(** * Visual-effect engine of the screensaver (src/app.js): a shallow embedding

    The engine is the [BaseVisual] class and its eight subclasses, each with
    the lifecycle [constructor], [resize], [update], [render].

    Conventions of the embedding.
    - A JavaScript number is a real number ([R]): arithmetic is exact, the
      rounding of IEEE doubles, NaN and the infinities are not modelled.
      Surfaces have non-negative width and height, as a canvas does.
      Integer-only computations ([Math.floor] results, loop indices, the
      32-bit hash of the cloud layout) are carried out in [Z] and [nat].
    - [this] is passed explicitly: a method takes the instance record and
      returns the updated one.
    - [Math.random] is a stream of numbers threaded through the monad [Rnd].
    - The 2D context is modelled by what is painted on it: [render] returns
      the instance together with the list of shapes it paints, each shape
      carrying the numbers computed from the instance state.  Constant
      colour stops and stroke styles are not recorded.
    - The attributes a context keeps from one call to the next and that a
      fill or stroke reads without the same [render] having assigned them
      ([lineCap], [lineJoin], [globalAlpha]) are modelled in [Ctx]: a
      [render] is then the list of its calls on the context, and what is
      painted is obtained by running the calls on a context. *)

From Stdlib Require Import String.
From Stdlib Require Import Reals Lra Lia ZArith List Bool Permutation Sorted.
From Equations Require Import Equations.
Import ListNotations.

Open Scope R_scope.

(** ** JavaScript arithmetic helpers *)

Module Js.

(** [Math.floor], with an integer result. *)
Definition floor (x : R) : Z := Zfloor x.

(** Truncation toward zero, the quotient behind the [%] operator. *)
Definition trunc (x : R) : Z :=
  if Rle_dec 0 x then Zfloor x else (- Zfloor (- x))%Z.

(** [x % m] on numbers. *)
Definition rem (x m : R) : R := x - m * IZR (trunc (x / m)).

(** [Math.PI]. *)
Definition Math_PI : R := PI.

(** [x || d] on numbers: [d] when [x] is 0, else [x]. *)
Definition or_else (x d : R) : R := if Req_dec_T x 0 then d else x.

End Js.

(** ** The random source *)

(** [Math.random()] yields numbers of [[0,1)]; the source is the stream of
    the numbers still to come. *)
Definition RandomSource := nat -> R.

Definition valid_source (g : RandomSource) : Prop :=
  forall n, 0 <= g n < 1.

Definition Rnd (A : Type) : Type := RandomSource -> A * RandomSource.

Definition ret {A} (a : A) : Rnd A := fun g => (a, g).

Definition bind {A B} (m : Rnd A) (k : A -> Rnd B) : Rnd B :=
  fun g => let (a, g') := m g in k a g'.

Declare Scope rnd_scope.
Delimit Scope rnd_scope with rnd.
Notation "x <- m ;; k" := (bind m (fun x => k))
  (at level 61, m at next level, right associativity) : rnd_scope.
Open Scope rnd_scope.

(** One call of [Math.random()]. *)
Definition Math_random : Rnd R :=
  fun g => (g O, fun n => g (S n)).

(** [for (let i = start; i < start + n; i++) xs.push(body i)]: the pushed
    elements, in order. *)
Fixpoint for_push {A} (n : nat) (start : nat) (body : nat -> Rnd A)
  : Rnd (list A) :=
  match n with
  | O => ret []
  | S n' =>
      x <- body start ;;
      xs <- for_push n' (S start) body ;;
      ret (x :: xs)
  end.

(** The source that always answers [c]. *)
Definition const_source (c : R) : RandomSource := fun _ => c.

(** ** Scale model *)

Definition REF_AREA : R := 280 * 200.

Definition visualScale (width height : R) : R :=
  sqrt ((width * height) / REF_AREA).

(** ** BaseVisual *)

Module BaseVisual.

Record t := mk {
  width : R;
  height : R;
  time : R;
  scale : R
}.

(** [constructor(canvas, ctx)], from the canvas dimensions. *)
Definition new (canvas_width canvas_height : R) : t :=
  {| width := canvas_width;
     height := canvas_height;
     time := 0;
     scale := visualScale canvas_width canvas_height |}.

Definition resize (w h : R) (v : t) : t :=
  {| width := w;
     height := h;
     time := time v;
     scale := visualScale w h |}.

Definition update (v : t) : t :=
  {| width := width v;
     height := height v;
     time := time v + 0.016;
     scale := scale v |}.

End BaseVisual.

(** [xs.forEach(x => ...)] where the body rewrites the element in place and
    may draw random numbers. *)
Fixpoint forEachM {A} (body : A -> Rnd A) (xs : list A) : Rnd (list A) :=
  match xs with
  | [] => ret []
  | x :: rest =>
      x' <- body x ;;
      rest' <- forEachM body rest ;;
      ret (x' :: rest')
  end.

(** ** What is painted on the 2D context *)

Definition Point : Type := (R * R)%type.

Inductive Shape : Type :=
| Fill (x y w h : R)
    (* fillRect with a constant colour or gradient *)
| MosaicTriangle (a b c : Point) (hue sat light : R)
| SoftDisc (x y r tone : R)
    (* arc filled with a radial gradient; tone is the opacity or the hue *)
| BranchStroke (path : nat) (lineWidth : R)
| LanternSpill (x y spillRadius hue sat : R)
| LanternBody (x y r tilt hue sat ribOffset : R)
| SunDisk (x y r : R)
| BloomSpot (gx gy : R)
| BloomForm (x y rotation swayTilt petalLag size hue sat strokeW t : R)
            (petalPhase : list R) (translucent : bool)
| StreetScene (w h : R)
| CarBox (x y w h : R)
| Star (x y alpha : R)
| WindowLight (x y brightness : R).

(** ** The drawing state of the 2D context *)

(** Every fill and stroke of the engine is preceded, in the same [render]
    call, by the assignment of the [fillStyle], [strokeStyle] and
    [lineWidth] it uses, and the transform is changed between [save] and
    [restore] only: these are part of the shapes.  Three attributes are read
    as the context holds them, possibly from an earlier call: [lineCap],
    [lineJoin] and [globalAlpha]. *)

Module Ctx.

Inductive LineCap : Type := cap_butt | cap_round | cap_square.

Inductive LineJoin : Type := join_miter | join_round | join_bevel.

Record Attrs := mkAttrs {
  lineCap : LineCap;
  lineJoin : LineJoin;
  globalAlpha : R
}.

(** The attributes of a context just created, or reset by an assignment to
    the width or the height of its canvas. *)
Definition initial : Attrs :=
  {| lineCap := cap_butt; lineJoin := join_miter; globalAlpha := 1 |}.

(** The context: its attributes and the stack of [save]. *)
Record t := mk {
  now : Attrs;
  saved : list Attrs
}.

Definition created : t := {| now := initial; saved := [] |}.

(** A call on the context. *)
Inductive Op : Type :=
| set_lineCap (c : LineCap)
| set_lineJoin (j : LineJoin)
| set_globalAlpha (a : R)
| save
| restore
| fill (s : Shape)
    (* fill(), fillRect(): painted under globalAlpha *)
| stroke (s : Shape)
    (* stroke() of a shape with open subpaths: lineCap at their ends,
       lineJoin at their corners *)
| stroke_closed (s : Shape).
    (* stroke() of closed subpaths, strokeRect(): lineJoin at the corners *)

(** A shape as it reaches the canvas: with the alpha, and for a stroke the
    join and the cap, in force when it is drawn. *)
Record Painted := mkPainted {
  shape : Shape;
  alpha : R;
  cap : option LineCap;
  join : option LineJoin
}.

Definition with_lineCap (k : LineCap) (c : t) : t :=
  {| now := {| lineCap := k; lineJoin := lineJoin (now c);
               globalAlpha := globalAlpha (now c) |};
     saved := saved c |}.

Definition with_lineJoin (j : LineJoin) (c : t) : t :=
  {| now := {| lineCap := lineCap (now c); lineJoin := j;
               globalAlpha := globalAlpha (now c) |};
     saved := saved c |}.

(** The context once the cap and the join have been set to ['round']. *)
Definition rounded (c : t) : t :=
  with_lineJoin join_round (with_lineCap cap_round c).

(** The context once [globalAlpha] has been set to 1. *)
Definition opaque (c : t) : t :=
  {| now := {| lineCap := lineCap (now c); lineJoin := lineJoin (now c);
               globalAlpha := 1 |};
     saved := saved c |}.

(** An assignment to [globalAlpha] outside [0,1] is ignored. *)
Definition with_globalAlpha (a : R) (c : t) : t :=
  if Rle_dec 0 a then
    if Rle_dec a 1 then
      {| now := {| lineCap := lineCap (now c); lineJoin := lineJoin (now c);
                   globalAlpha := a |};
         saved := saved c |}
    else c
  else c.

Definition filled (c : t) (s : Shape) : Painted :=
  {| shape := s; alpha := globalAlpha (now c); cap := None; join := None |}.

Definition stroked (c : t) (s : Shape) : Painted :=
  {| shape := s; alpha := globalAlpha (now c);
     cap := Some (lineCap (now c)); join := Some (lineJoin (now c)) |}.

Definition outlined (c : t) (s : Shape) : Painted :=
  {| shape := s; alpha := globalAlpha (now c);
     cap := None; join := Some (lineJoin (now c)) |}.

(** One call: the context after it and what it paints.  [restore] on an
    empty stack does nothing. *)
Definition step (o : Op) (c : t) : t * list Painted :=
  match o with
  | set_lineCap k => (with_lineCap k c, [])
  | set_lineJoin j => (with_lineJoin j c, [])
  | set_globalAlpha a => (with_globalAlpha a c, [])
  | save => ({| now := now c; saved := now c :: saved c |}, [])
  | restore =>
      match saved c with
      | [] => (c, [])
      | a :: rest => ({| now := a; saved := rest |}, [])
      end
  | fill s => (c, [filled c s])
  | stroke s => (c, [stroked c s])
  | stroke_closed s => (c, [outlined c s])
  end.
☆ ☆ ☆
▶ [THE TASK]: Look through the data above. Copy every line with the string "Module" in it.

▶ [RESULT BELOW]:
Module Js.
Module BaseVisual.
Module Ctx.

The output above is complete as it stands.